27.5.11

O Vale do Douro, em Portugal, e o valor das amizades


Como muitos de vocês gostam de me lembrar, sou mesmo uma garota de sorte. Meu trabalho me leva a lugares e a pessoas incríveis.

Uma coisa é viajar como turista. E outra, bem diferente, é viajar como repórter - há que se falar a verdade. Se me sobra pouco tempo para relaxar à beira da piscina, em contrapartida acabo vendo muito mais coisas do que a maioria dos mortais, em viagens intensas, concentradas.

Mas não basta ser repórter para as portas se abrirem, claro. É preciso fazer muuuuuita lição de casa antes de ir ao aeroporto mas, acima de tudo, é preciso contar com amigos nos lugares certos.

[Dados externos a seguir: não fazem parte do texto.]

(** The three definitions of the specification's example, and a loader that
    yields them. *)
Module Example.

Definition A : ImageDefinition := mkImageDefinition "A" "base" true.
Definition B : ImageDefinition := mkImageDefinition "B" "A" false.
Definition C : ImageDefinition := mkImageDefinition "C" "A" false.

Definition set : Definitions := <["A" := A]> (<["B" := B]> (<["C" := C]> ∅)).

(** A runtime that walks a map forwards and backwards in turn. *)
Definition alternating (n : nat) (m : Definitions) : list (string * ImageDefinition) :=
  if Nat.even n then map_to_list m else reverse (map_to_list m).

(** A loader that yields [definitions] and finds no single definition; its
    failure comes with [found] as the first result. *)
Definition loader (definitions : Definitions) (found : DefinitionRef) : Env :=
  {| ExpandPath := λ path, path;
     BuildAllDefinitions := λ _, (definitions, None);
     BuildDefinition := λ _ _, (found, Some "unreadable");
     RemoveDuplicates := first_occurrences;
     range_order := alternating |}.

Definition env : Env := loader set nil_ref.

(** Two definitions that inherit from each other. *)
Definition P : ImageDefinition := mkImageDefinition "P" "Q" false.
Definition Q : ImageDefinition := mkImageDefinition "Q" "P" false.
Definition loop : Definitions := <["P" := P]> (<["Q" := Q]> ∅).

(** A definition whose external parent bears the name of a local one. *)
Definition X : ImageDefinition := mkImageDefinition "X" "base" true.
Definition Y : ImageDefinition := mkImageDefinition "Y" "X" true.
Definition shadow : Definitions := <["X" := X]> (<["Y" := Y]> ∅).

(** A root whose external parent bears its own name, and a definition that
    inherits from it. *)
Definition W : ImageDefinition := mkImageDefinition "W" "W" true.
Definition Z : ImageDefinition := mkImageDefinition "Z" "W" false.
Definition namesake : Definitions := <["W" := W]> (<["Z" := Z]> ∅).

End Example.

(** ** The command line *)

Module Cli.

(** What the actions read of a [cli.Context]: the positional arguments and
    the flags as they were given; a string flag that was not given reads as
    the [Value] declared for it, a boolean flag as [false]. *)
Record Context : Type := mkContext {
  Args : list string;
  images_dir : option string;
  exclude_external : bool;
  reverse_flag : bool
}.

(** [cli.NewExitError(err, code)] *)
Record ExitError : Type := NewExitError {
  message : error;
  exitCode : Z
}.

(** [c.Args().First()] *)
Definition First (args : list string) : string :=
  match args with
  | [] => ""
  | arg :: _ => arg
  end.

(** [c.String("images-dir")], declared with [Value: "."] *)
Definition String_images_dir (c : Context) : string := default "." (images_dir c).

End Cli.

(** What an action leaves behind: the lines logged and the error it hands to
    the [cli] library, [None] for [nil]. *)
Record ActionOutcome : Type := mkActionOutcome {
  logged : list string;
  exit : option Cli.ExitError
}.

(** [if err != nil { return cli.NewExitError(err, 1) }; return nil] *)
Definition exit_of (err : option error) : option Cli.ExitError :=
  match err with
  | Some e => Some (Cli.NewExitError e 1)
  | None => None
  end.

(** [len(c.Args()) != 1] *)
Definition wrong_arity (c : Cli.Context) : bool :=
  negb (Nat.eqb (length (Cli.Args c)) 1).

Definition unexpected_arguments : ActionOutcome :=
  mkActionOutcome [] (Some (Cli.NewExitError "Unexpected arguements" 1)).

(** The [Action] of [parentsCommand]. *)
Definition parentsAction (env : Env) (fuel : nat) (c : Cli.Context) : option ActionOutcome :=
  if wrong_arity c then Some unexpected_arguments
  else
    match parents env fuel (Cli.First (Cli.Args c)) (Cli.String_images_dir c)
            (Cli.exclude_external c) (Cli.reverse_flag c) with
    | None => None
    | Some out => Some (mkActionOutcome (printed out) (exit_of (returned out)))
    end.

(** The [Action] of [childrenCommand]. *)
Definition childrenAction (env : Env) (c : Cli.Context) : ActionOutcome :=
  if wrong_arity c then unexpected_arguments
  else
    let out := children env (Cli.First (Cli.Args c)) (Cli.String_images_dir c)
                 (Cli.reverse_flag c) in
    mkActionOutcome (printed out) (exit_of (returned out)).

(** The [Action] of [treeCommand]: the tree printed, if any, and the error. *)
Definition treeAction (env : Env) (fuel : nat) (c : Cli.Context)
  : option (option Gotree.GTStructure * option Cli.ExitError) :=
  match tree env fuel (Cli.String_images_dir c) with
  | None => None
  | Some out => Some (drawn out, exit_of (tree_returned out))
  end.

(** ** Trees, as they are read *)




(** A record with an external parent leads, by way of what [tree] attaches
    below it, to a record that is attached below itself. *)
Definition tree_reaches_cycle (m : Definitions) : Prop :=
  ∃ k0 r0 k,
    m !! k0 = Some r0 ∧ InheritsExternal r0 = true ∧
    rtc (child_step m) k0 k ∧ tc (child_step m) k k.

(** From [k] the recursion of [tree] comes to a record that is attached
    below itself. *)
Definition leads_to_cycle (m : Definitions) (k : string) : Prop :=
  ∃ c, rtc (child_step m) k c ∧ tc (child_step m) c c.

(** [k] is a record with an external parent or is attached somewhere below
    one. *)
Definition below_external (m : Definitions) (k : string) : Prop :=
  ∃ k0 r0, m !! k0 = Some r0 ∧ InheritsExternal r0 = true ∧ rtc (child_step m) k0 k.

(** Further sets and a second runtime to run the commands on. *)
Module Scenario.

(** A definition whose parent is in no file. *)
Definition D : ImageDefinition := mkImageDefinition "D" "gone" false.
Definition orphan : Definitions := <["D" := D]> ∅.

(** A runtime that walks every map backwards. *)
Definition backwards (n : nat) (m : Definitions) : list (string * ImageDefinition) :=
  reverse (map_to_list m).

Definition backwards_loader (definitions : Definitions) : Env :=
  {| ExpandPath := λ path, path;
     BuildAllDefinitions := λ _, (definitions, None);
     BuildDefinition := λ _ _, (nil_ref, Some "unreadable");
     RemoveDuplicates := first_occurrences;
     range_order := backwards |}.

(** A loader that cannot read the directory. *)
Definition failing_loader : Env :=
  {| ExpandPath := λ path, path;
     BuildAllDefinitions := λ _, (∅, Some "unreadable");
     BuildDefinition := λ _ _, (nil_ref, Some "unreadable");
     RemoveDuplicates := first_occurrences;
     range_order := backwards |}.

End Scenario.

(** * Properties *)

(** ** Strings and the helpers *)

Lemma Reverse_onto_spec (input acc : list string) :
  Reverse_onto input acc = reverse input ++ acc.
Proof.
  revert acc. induction input as [|x input IH]; intros acc; simpl; [done|].
  rewrite IH reverse_cons -assoc. done.
Qed.
(** Modelled from the spec: the collaborators, missing with the modules
    they live in, each by the contract the specification gives it: the
    schemas, the edge predicates of section 4.3, the compiler and the
    decompiler, the edge and node constructors, the layout routine, the
    validators, and [addEdge], which appends the new edge. *)
Definition referenceCollaborators : Collaborators := {|
  V2StepTriggerSchema_parse := referenceTriggerParse;
  V2StepTemplateSchema_parse := referenceTemplateParse;
  canAddTriggerBeforeEdge := fun s t =>
    String.eqb s "trigger_start" && String.eqb t "trigger_end";
  canAddConditionBeforeEdge := fun s t => negb (String.eqb s "trigger_start");
  canAddForeachBeforeEdge := fun s t => negb (String.eqb s "trigger_start");
  canAddStepBeforeEdge := fun s t => negb (String.eqb s "trigger_start");
  processWorkflowV2 := referenceProcessWorkflowV2;
  createCustomEdgeMeta := fun s t l => [edgeBetween s t l];
  createDefaultNodeV2 := fun d i => mkFlowNode i (mkPosition 0 0) d None None false;
  getLayoutedWorkflowElements := fun ns es dir => (placeNodes dir 0 ns, es);
  reConstructWorklowToDefinition := fun ns es props =>
    (def_sequence (decompile ns es props), props);
  validateGlobalPure := referenceValidateGlobal;
  validateStepPure := referenceValidateStep;
  wrapDefinitionV2 := mkDefinitionV2;
  addEdge := fun c ty es =>
    es ++ [mkEdge ("xy-edge__" +:+ conn_source c +:+ "-" +:+ conn_target c)
             (conn_source c) (conn_target c) None None (Some ty) None None]
|}.

(** ** Example stores *)

Definition origin : Position := mkPosition 0 50.

Definition taskData (id name : string) : StepData :=
  mkStepData id name "step-slack" "task" (Some ∅) None None None None None.

Definition foreachData (id : string) : StepData :=
  mkStepData id id "foreach" "container" (Some ∅) None None None None None.

Definition switchData (id : string) : StepData :=
  mkStepData id id "condition-assert" "switch" (Some ∅) None None None None None.

(** The store that holds the compiled graph of a definition. *)
Definition storeOf (d : WfDefinition) : WorkflowStateValues :=
  let '(ns, es) := compile d origin in
  with_v2Properties (def_properties d) (with_edges es (with_nodes ns defaultState)).
(** Modelled from the spec: [PdfAnnotationSubtype] is declared in the models
    package.  [INK], [POLYGON], [POLYLINE] and [LINE] are the members the
    transform dispatches on; every other member takes its default branch,
    of which [SQUARE], [CIRCLE] and [STAMP] are the ones the sources and the
    specification name. *)
Inductive PdfAnnotationSubtype :=
| INK | POLYGON | POLYLINE | LINE | SQUARE | CIRCLE | STAMP.

(** The subtypes whose only geometry is the rect. *)
Inductive SimpleSubtype := SimpleSquare | SimpleCircle | SimpleStamp.

Definition subtype_of_simple (s : SimpleSubtype) : PdfAnnotationSubtype :=
  match s with
  | SimpleSquare => SQUARE
  | SimpleCircle => CIRCLE
  | SimpleStamp => STAMP
  end.

(** Modelled from the spec: the annotation object types of the models
    package.  [PdfAnnotationObject] is a union discriminated by [type]; all
    members share [id], [pageIndex], [rect] and the optional [created], and
    carry the geometry of their kind.  [props] holds every other own
    property (color, strokeColor, strokeWidth, strokeStyle, opacity, flags,
    icon, ...), keyed by its name. *)
Record AnnotationBase := {
  id : string;
  pageIndex : Z;
  rect : Rect;
  created : option Date;
  props : gmap string JsValue;
}.

Record PdfInkListObject := { points : list Position }.
Record LinePoints := { start : Position; end_ : Position }.

Record PdfInkAnnoObject := {
  ink_base : AnnotationBase;
  inkList : list PdfInkListObject;
}.

Record PdfPolygonAnnoObject := {
  polygon_base : AnnotationBase;
  polygon_vertices : list Position;
}.

Record PdfPolylineAnnoObject := {
  polyline_base : AnnotationBase;
  polyline_vertices : list Position;
}.

Record PdfLineAnnoObject := {
  line_base : AnnotationBase;
  linePoints : LinePoints;
}.

Inductive PdfAnnotationObject :=
| AnnoInk (a : PdfInkAnnoObject)
| AnnoPolygon (a : PdfPolygonAnnoObject)
| AnnoPolyline (a : PdfPolylineAnnoObject)
| AnnoLine (a : PdfLineAnnoObject)
| AnnoSimple (t : SimpleSubtype) (a : AnnotationBase).

Definition base (a : PdfAnnotationObject) : AnnotationBase :=
  match a with
  | AnnoInk i => ink_base i
  | AnnoPolygon p => polygon_base p
  | AnnoPolyline p => polyline_base p
  | AnnoLine l => line_base l
  | AnnoSimple _ b => b
  end.

(** [annotation.type] *)
Definition type (a : PdfAnnotationObject) : PdfAnnotationSubtype :=
  match a with
  | AnnoInk _ => INK
  | AnnoPolygon _ => POLYGON
  | AnnoPolyline _ => POLYLINE
  | AnnoLine _ => LINE
  | AnnoSimple t _ => subtype_of_simple t
  end.

(** [{ ...b, rect: r }] *)
Definition with_rect (b : AnnotationBase) (r : Rect) : AnnotationBase :=
  {| id := id b; pageIndex := pageIndex b; rect := r;
     created := created b; props := props b |}.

Minha ida ao vale do Douro simplesmente não teria acontecido se não fosse pela tenacidade e generosidade de Miguel Santos, um leitor que vive lá e que, depois de anos de correspondências através deste Boa Vida, tornou-se amigo. Ele sabia, pelos meus escritos, que eu sonhava em ir ao Douro. E, nos bastidores, fez de tudo para que a viagem se concretizasse.

Miguel Santos, expert em Douro, degustando vinhos na Quinta do Crasto


Entendam: Miguel armou meu itinerário e ainda me levou de ponto a ponto em seu carro por pura e simples boa vontade. Verdadeiro gentleman, desdobrou-se para me levar a ver lugares que sabia que me agradariam. Sempre solícito e gentil. Sempre fugindo dos holofotes, ultradiscreto.

Miguel no restaurante DOC, ao lado do Luís Seabra, enólogo da Niepoort


Na escolha das paradas ele teve a ajuda inestimável de outra amiga minha que entende muito de bons comes e bebes: Teresa Vivas.



Lisboeta arretada, ela arranjou, através do enólogo Paulo Laureano (de quem sou grande fã) para que nós passássemos uma noite em uma das Quintas mais mágicas do Douro, a Quinta do Vesúvio.

Chegando à Quinta do Vesúvio, que tem sua própria estação de trem!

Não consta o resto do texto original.